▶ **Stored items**
(* ===== verification/Privacy.v ===== *)
(** * Who sees private messages and notifications

    Messages and notifications leave the server in the payloads of four routes.  A payload is
    [quiet] when it carries none; every other route answers only such ones, and the four answer
    only what the tables hold for the identity of the request. *)
From S2P Require Import Prelude GoStrings GoErrors Models Db Prog Concrete Roles Password Config Jwt.
From S2P Require Import UserStore MessageStore NotificationStore Hub AuthService MessageService.
From S2P Require Import MediaService Handlers Samples Access.
Local Open Scope mc_scope.

(** ** What a payload carries *)

Definition messages_of (p : Handlers.payload) : list PrivateMessage.t :=
  match p with
  | PMessage m => [m]
  | PConversations l _ _ _ => PMConversation.theMessage <$> l
  | _ => []
  end.
Definition notifications_of (p : Handlers.payload) : list Notification.t :=
  match p with PNotifications l _ _ _ => l | _ => [] end.

Definition quiet (r : response) : Prop :=
  messages_of (body r) = [] /\ notifications_of (body r) = [] /\ events r = [].

(** Every result of a program, in any environment. *)
Definition always {A} (P : A -> Prop) (p : prog A) : Prop := forall e w, P (run e p w).1.

Lemma always_Ret {A} (P : A -> Prop) a : P a -> always P (Ret a).
Proof. by intros Ha e w. Qed.

Lemma always_bind {A B} (P : B -> Prop) (p : prog A) (k : A -> prog B) :
  (forall a, always P (k a)) -> always P (bind p k).
Proof.
  intros Hk e w. rewrite run_bind. destruct (run e p w) as [a w1]. apply Hk.
Qed.

Lemma always_setting v (p : prog response) : 
  always quiet p -> always quiet (r <- p ;; Ret (with_cookie v r)).
Proof.
  intros Hp e w. rewrite run_bind. specialize (Hp e w).
  by destruct (run e p w) as [r w1].
Qed.
Lemma issue_token s u ua ip : always fresh_token (issueTokens s u ua ip).
Proof.
  unfold issueTokens, bindr, fail, ret. do 2 (apply always_bind; intros [|]; [|by apply always_Ret]).
  apply always_bind_post with (R := fun r => match r with Ok t => all_bytes url_byte t.1 = true | Err _ => True end).
  - unfold NewRefreshToken, fail, ret. apply always_bind. intros [buf|]; [|by apply always_Ret].
    apply always_Ret. cbn. apply token_url.
  - intros [t|er] Ht; [|by apply always_Ret]. apply always_bind. intros now. apply always_bind.
    intros [|]; by apply always_Ret.
Qed.

Lemma login_token s u pw ua ip : always fresh_token (login_user s u pw ua ip).
Proof. unfold login_user, fail. always_with ltac:(apply issue_token). Qed.

Lemma Login_token s i pw ua ip : always fresh_token (Login s i pw ua ip).
Proof. unfold Login, fail. always_with ltac:(apply login_token). Qed.

Lemma Refresh_token s t ua ip : always fresh_token (Refresh s t ua ip).
Proof. unfold Refresh, bindr, fail. always_with ltac:(apply issue_token). Qed.

Lemma setting_carries v p : all_bytes url_byte v = true -> always carries (setting v p).
Proof. intros Hv. unfold setting. apply always_bind. intros r. by apply always_Ret. Qed.

(** Only the answers of login, refresh and logout set the cookie, each to a token or to nothing. *)
Lemma carries_serve_as d c ep ui : always carries (serve_as d c ep ui).
Proof.
  destruct ep; cbn [serve_as];
    try (autounfold with mc_handlers; always_with ltac:(fail); fail);
    unfold auth_Login, auth_Refresh, decoded.
  - destruct body as [req|]; [|by apply always_Ret].
    eapply always_bind_post; [apply Login_token|]. intros [t|er] Ht; [by apply setting_carries|].
    unfold writeServerError, writeError. always_with ltac:(fail).
  - destruct (refresh_cookie c) as [[|a v]|]; [by apply always_Ret| |by apply always_Ret].
    eapply always_bind_post; [apply Refresh_token|]. intros [t|er] Ht; [by apply setting_carries|].
    unfold writeServerError, writeError. always_with ltac:(by apply setting_carries).
Qed.

Lemma carries_handle d c ep : always carries (handle d c ep).
Proof.
  unfold handle. assert (Ha : forall k, (forall ui, always carries (k ui)) -> always carries (RequireAuth (jwtm d) c k)).
  { intros k Hk. unfold RequireAuth, writeError. always_with ltac:(apply Hk). }
  destruct (guard_of ep); [apply carries_serve_as|apply Ha; intros ui; apply carries_serve_as|].
  apply Ha. intros ui. unfold RequireRole, writeError. always_with ltac:(apply carries_serve_as).
Qed.

End api.

(** ** Examples *)

Section examples.
#[local] Existing Instances ascii_server plain_argon2 decimal_uuid open_jwt ascii_unicode.

(** Bob's refresh: the header that takes the new token to him, and the one of his logout. *)
Abbreviation bobs_refresh :=
  ((run calm (handle sample_deps (with_refresh "t0ken") PostRefresh) one_session).1).

Example bobs_header : exists v, set_cookie bobs_refresh = Some v /\
  Set_Cookie sample_config bobs_refresh
    = Some ("masonic_refresh=" +:+ v +:+ "; Path=/; Max-Age=2592000; HttpOnly; SameSite=Lax").
Proof. eexists. by vm_compute. Qed.

Example logout_header :
  Set_Cookie sample_config (run calm (handle sample_deps (with_refresh "t0ken") PostLogout) one_session).1
  = Some "masonic_refresh=; Path=/; Max-Age=0; HttpOnly; SameSite=Lax".
Proof. by vm_compute. Qed.

(** A configured name that is no token is accepted, and then no cookie is ever sent. *)
Example no_cookie_for_name :
  let cfg := Load (fun k => if String.eqb k "REFRESH_COOKIE_NAME" then "my cookie" else sample_env k) in
  Validate cfg = None /\ Set_Cookie cfg bobs_refresh = None.
Proof. split; by vm_compute. Qed.

Example quoted_cookie :
  Request_Cookie "b" ["a=1; c"; " b = 2;b=3"] = Some " 2" /\ Request_Cookie "b" ["b=x y"] = Some "x y" /\
  Request_Cookie "b" ["b=a\c; b="] = Some "" /\ Request_Cookie "b" ["a=b"] = None.
Proof. by split_and!; vm_compute. Qed.

Lemma bobs_cookie : exists v, set_cookie bobs_refresh = Some v /\ v <> "".
Proof.
  destruct bobs_header as (v & Hv & _). exists v. split; [done|]. intros ->.
  revert Hv. apply (bool_decide_unpack (set_cookie bobs_refresh <> Some "")). by vm_compute.
Qed.

Lemma bobs_cookie_name : isToken (Config.RefreshCookieName sample_config) = true.
Proof. by vm_compute. Qed.


End examples.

▶ **WHAT IS BEING ASKED**
Match on "four" and copy out every line of the entries that contains it.

▶ **RESULT FOR THIS EXERCISE**
    Messages and notifications leave the server in the payloads of four routes.  A payload is
    [quiet] when it carries none; every other route answers only such ones, and the four answer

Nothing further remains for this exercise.